LE MONDE | 05.03.2014 à 11h12 |Par Cyril Bensimon
« Bozizé et ses fils jouent un rôle insupportable », estime le ministère français de la défense. Avant le déclenchement de l'opération « Sangaris », le 5 décembre 2013, diplomates et militaires français jugeaient l'implication de l'ex-président centrafricain derrière les milices anti-balaka négligeable. Celui-ci, disaient-ils, tentait tout au plus de récupérer le mouvement. Mais cette analyse a changé.

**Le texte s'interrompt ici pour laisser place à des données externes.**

Lemma binary_round_unit (s : bool) (p : positive) (e : Z) :
  e <= -52 -> Zpos p < 2 ^ (- e) ->
  within_unit s (binary_round prec emax s p e).
Proof.
  intros He Hp. unfold binary_round.
  destruct (shl_align_spec p e (fexp prec emax (Zpos (digits2_pos p) + e)))
    as [Ez Mz].
  destruct (shl_align p e (fexp prec emax (Zpos (digits2_pos p) + e)))
    as [mz ez]. cbn [fst snd] in *.
  apply binary_round_aux_unit; [lia |].
  split; [lia |]. rewrite Mz, <- Ez.
  assert (Hez : ez <= e) by lia.
  rewrite (pow2_split (- ez) (e - ez)) by lia.
  replace (- ez - (e - ez)) with (- e) by lia.
  apply Z.mul_lt_mono_pos_r; [apply Z.pow_pos_nonneg; lia | exact Hp].
Qed.


Definition SF_one : spec_float := S754_finite false 4503599627370496 (-52).

Lemma Prim2SF_0 : Prim2SF 0 = S754_zero false.
Proof. vm_compute. reflexivity. Qed.

Lemma Prim2SF_1 : Prim2SF 1 = SF_one.
Proof. vm_compute. reflexivity. Qed.

Lemma Prim2SF_minus_1 : Prim2SF (-1) = S754_finite true 4503599627370496 (-52).
Proof. vm_compute. reflexivity. Qed.

Lemma valid_mantissa_bound (s : bool) (m : positive) (e : Z) :
  valid_binary (S754_finite s m e) = true -> Zpos m < 2 ^ 53.
Proof.
  cbn [SpecFloat.valid_binary]. unfold bounded, canonical_mantissa.
  intro H. apply andb_prop in H. destruct H as [H _].
  apply Z.eqb_eq in H. rewrite fexp_binary64 in H.
  pose proof (digits2_pos_upper m) as Hu.
  assert (2 ^ Zpos (digits2_pos m) <= 2 ^ 53) by (apply Z.pow_le_mono_r; lia).
  lia.
Qed.

Lemma compare_cont_not_Gt (a b : positive) :
  Pos.compare_cont Eq a b <> Gt -> Zpos a <= Zpos b.
Proof. intro H. apply Pos2Z.pos_le_pos. exact H. Qed.

Lemma compare_cont_not_Lt (a b : positive) :
  Pos.compare_cont Eq a b <> Lt -> Zpos b <= Zpos a.
Proof. intro H. apply Pos2Z.pos_le_pos, Pos.ge_le. exact H. Qed.

(** Subtracting one from a float between zero and one. *)
Lemma SFsub_one_unit (x : spec_float) :
  valid_binary x = true ->
  SFleb (S754_zero false) x = true -> SFleb x SF_one = true ->
  within_unit true (SF64sub x SF_one).
Proof.
  intros Hv H0 H1. destruct x as [s | s | | s m e].
  - cbn. split; [reflexivity | split; [lia | reflexivity]].
  - destruct s; discriminate.
  - discriminate.
  - destruct s; [discriminate |].
    pose proof (valid_mantissa_bound _ _ _ Hv) as Hm.
    unfold SFleb, SFcompare, SF_one in H1.
    assert (He : e <= -52 /\ Zpos m <= 2 ^ (- e)).
    { destruct (Z.compare_spec e (-52)) as [-> | Hlt | Hgt].
      - split; [lia |]. change (2 ^ (- -52)) with 4503599627370496.
        apply compare_cont_not_Gt. intro C. rewrite C in H1. discriminate.
      - split; [lia |].
        assert (2 ^ 53 <= 2 ^ (- e)) by (apply Z.pow_le_mono_r; lia). lia.
      - discriminate. }
    destruct He as [He Hle].
    unfold SF64sub, SF_one, SFsub. cbn [cond_Zopp].
    replace (Z.min e (-52)) with e by lia.
    destruct (shl_align_spec m e e) as [_ M1].
    destruct (shl_align_spec 4503599627370496 (-52) e) as [_ M2].
    replace (Z.min e e) with e in M1 by lia.
    replace (Z.min (-52) e) with e in M2 by lia.
    rewrite Z.sub_diag, Z.mul_1_r in M1. rewrite M1, M2.
    change (Zpos 4503599627370496) with (2 ^ 52).
    rewrite <- Z.pow_add_r by lia. replace (52 + (-52 - e)) with (- e) by lia.
    destruct (Zpos m - 2 ^ (- e)) as [| p | p] eqn:Ep; cbn [binary_normalize].
    + exact I.
    + lia.
    + apply binary_round_unit; lia.
Qed.

Lemma within_unit_leb (y : spec_float) :
  within_unit true y ->
  SFleb (S754_finite true 4503599627370496 (-52)) y = true /\
  SFleb y (S754_zero false) = true.
Proof.
  destruct y as [s | s | | s m e]; cbn [within_unit]; try contradiction.
  - intros _. split; reflexivity.
  - intros (-> & He & Hm). split; [| reflexivity].
    unfold SFleb, SFcompare.
    destruct (Z.compare_spec (-52) e) as [<- | Hlt | Hgt].
    + change (2 ^ (- -52)) with 4503599627370496 in Hm.
      destruct (Pos.compare_cont Eq 4503599627370496 m) eqn:C; try reflexivity.
      exfalso. apply Z.le_ngt in Hm. apply Hm, Pos2Z.pos_lt_pos. exact C.
    + lia.
    + reflexivity.
Qed.

Local Open Scope float_scope.

(** A float in [[0, 1]] minus one is a float in [[-1, 0]]: the subtraction is
    rounded, and the rounding cannot leave the interval. *)
Lemma sub_one_range (d : float) :
  (0 <=? d) = true -> (d <=? 1) = true ->
  (-1 <=? d - 1) = true /\ (d - 1 <=? 0) = true.
Proof.
  rewrite !leb_spec, sub_spec, Prim2SF_0, Prim2SF_1, Prim2SF_minus_1.
  intros H0 H1. apply within_unit_leb.
  apply SFsub_one_unit; [apply Prim2SF_valid | exact H0 | exact H1].
Qed.

Lemma mul_comm (a b : float) : a * b = b * a.
Proof.
  apply Prim2SF_inj. rewrite !mul_spec. unfold SF64mul.
  destruct (Prim2SF a) as [sa | sa | | sa ma ea], (Prim2SF b) as [sb | sb | | sb mb eb];
    cbn [SFmul]; try reflexivity; rewrite (xorb_comm sa sb); try reflexivity.
  rewrite (Pos.mul_comm ma mb), (Z.add_comm ea eb). reflexivity.
Qed.

Lemma binary_round_aux_opp (s : bool) (m e : Z) (l : location) :
  binary_round_aux prec emax (negb s) m e l
  = SFopp (binary_round_aux prec emax s m e l).
Proof.
  unfold binary_round_aux.
  destruct (shr_fexp prec emax m e l) as [mrs1 e1].
  destruct (shr_fexp prec emax _ e1 loc_Exact) as [mrs2 e2].
  destruct (shr_m mrs2); [reflexivity | | reflexivity].
  destruct (Z.leb e2 (emax - prec)); reflexivity.
Qed.

Lemma mul_opp_l (a b : float) : (- a) * b = - (a * b).
Proof.
  apply Prim2SF_inj. rewrite opp_spec, !mul_spec, opp_spec. unfold SF64mul.
  destruct (Prim2SF a) as [sa | sa | | sa ma ea], (Prim2SF b) as [sb | sb | | sb mb eb];
    cbn [SFmul SFopp]; try reflexivity;
    try (destruct sa, sb; reflexivity).
  rewrite <- binary_round_aux_opp. destruct sa, sb; reflexivity.
Qed.

(** A float whose square is out of range is neither zero nor of magnitude one. *)
Lemma infinite_square (a : float) :
  is_infinity (a * a) = true -> (a =? 0) = false /\ (PrimFloat.abs a =? 1) = false.
Proof.
  unfold is_infinity. rewrite !eqb_spec, !abs_spec, mul_spec, Prim2SF_0, Prim2SF_1.
  replace (Prim2SF infinity) with (S754_infinity false) by (vm_compute; reflexivity).
  unfold SF64mul, SF_one.
  destruct (Prim2SF a) as [[] | [] | | s m e]; cbn [SFmul SFabs];
    try (intro H; discriminate H); try (intros _; split; reflexivity).
  intro H. split; [destruct s; reflexivity |].
  unfold SFeqb, SFcompare.
  destruct (Z.compare_spec e (-52)) as [-> | _ | _]; try reflexivity.
  destruct (Pos.compare_cont Eq m 4503599627370496) eqn:C; try reflexivity.
  exfalso. apply Pos.compare_eq in C. subst m. revert H.
  vm_compute. discriminate.
Qed.

End FloatFacts.

(** ** The standard normal distribution function

    The complement identity, which put-call parity rests on, and what makes
    [Normal.std_norm_cdf] the distribution function: its range, which is the
    Gaussian integral, its derivative, and its limits. *)

Module NormalFacts.
Import Normal.
Local Open Scope R_scope.

Lemma integral_chasles (f : CFun) (a b c : R) :
  integral f a b + integral f b c = integral f a c.
Proof. apply RiemannInt_P26. Qed.

Lemma integral_refl (f : CFun) (a : R) : integral f a a = 0.
Proof. apply RiemannInt_P9. Qed.

Lemma integral_swap (f : CFun) (a b : R) : integral f a b = - integral f b a.
Proof. apply RiemannInt_P8. Qed.

Lemma integral_derivable (f : CFun) (a x : R) :
  derivable_pt_lim (fun y => integral f a y) x (f x).
Proof.
  set (lo := Rmin a x - 1). set (hi := Rmax a x + 1).
  assert (Hlo : lo < a /\ lo < x).
  { unfold lo. pose proof (Rmin_l a x). pose proof (Rmin_r a x). lra. }
  assert (Hhi : a < hi /\ x < hi).
  { unfold hi. pose proof (Rmax_l a x). pose proof (Rmax_r a x). lra. }
  assert (h : lo <= hi) by lra.
  assert (C0 : forall y, lo <= y <= hi -> continuity_pt f y)
    by (intros y _; apply fn_cont).
  apply derivable_pt_lim_locally_ext
    with (f := fun y => primitive h (FTC_P1 h C0) y - integral f lo a)
         (a := lo) (b := hi); [lra | |].
  - intros z Hz. unfold primitive.
    destruct (Rle_dec lo z) as [H1 | H1]; [| lra].
    destruct (Rle_dec z hi) as [H2 | H2]; [| lra].
    rewrite (RiemannInt_P5 (FTC_P1 h C0 H1 H2) (cfun_integrable f lo z)).
    fold (integral f lo z). rewrite <- (integral_chasles f lo a z). ring.
  - replace (f x) with (f x - 0) by ring.
    apply (derivable_pt_lim_minus (primitive h (FTC_P1 h C0)) (fct_cte (integral f lo a))).
    + apply RiemannInt_P28. lra.
    + apply derivable_pt_lim_const.
Qed.

Lemma gauss_even (t : R) : gauss (- t) = gauss t.
Proof. unfold gauss. replace (- t * - t) with (t * t) by ring. reflexivity. Qed.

Après son renversement, en mars 2013, par les rebelles de la Séléka, François Bozizé a circulé entre le Cameroun, la France, le Kenya, l'Ouganda et le Soudan du Sud. Selon des sources concordantes, il est actuellement installé à Kampala, où il bénéficie de la bienveillance des autorités ougandaises. Le chef de l'Etat déchu a toujours nié être derrière les anti-balaka, se limitant à les considérer comme des « résistants ». Mais un enregistrement audio circulant depuis plusieurs jours sur Internet confirme ses liens avec des commandants de cette milice.
Selon des sources militaires françaises, François Bozizé et des membres de sa famille manipulent les groupes qui font la chasse aux musulmans. « Ils méritent la Cour pénale internationale », avance un haut responsable français. Le bureau du procureur de la CPI a ouvert le 7 février un examen préliminaire, étape préalable à une enquête officielle, sur les crimes commis en Centrafrique depuis septembre 2012.
GEL DES AVOIRS
Paris travaille actuellement au Conseil de sécurité de l'ONU pour geler les avoirs et à interdire de voyage huit personnalités centrafricaines, dont François Bozizé et son fils Jean-Francis, un ancien ministre de la défense qui était encore en janvier en France. Selon une source proche des services de renseignement, la famille Bozizé aurait placé au moins 156 millions d'euros sur des comptes en Suisse, au Luxembourg et dans les îles anglo-normandes de Jersey et Guernesey. Des fonds auraient aussi été placés en Afrique du Sud.
Un autre personnage est aussi dans le collimateur de la France : Noureddine Adam, l'ex-chef des services de renseignement du président déchu Djotodia (issu de la Séléka), considéré par Paris comme le principal acteur agissant pour une partition du pays. Après s'être réfugié au Bénin, il serait, selon une source gouvernementale française, passé au Nigeria.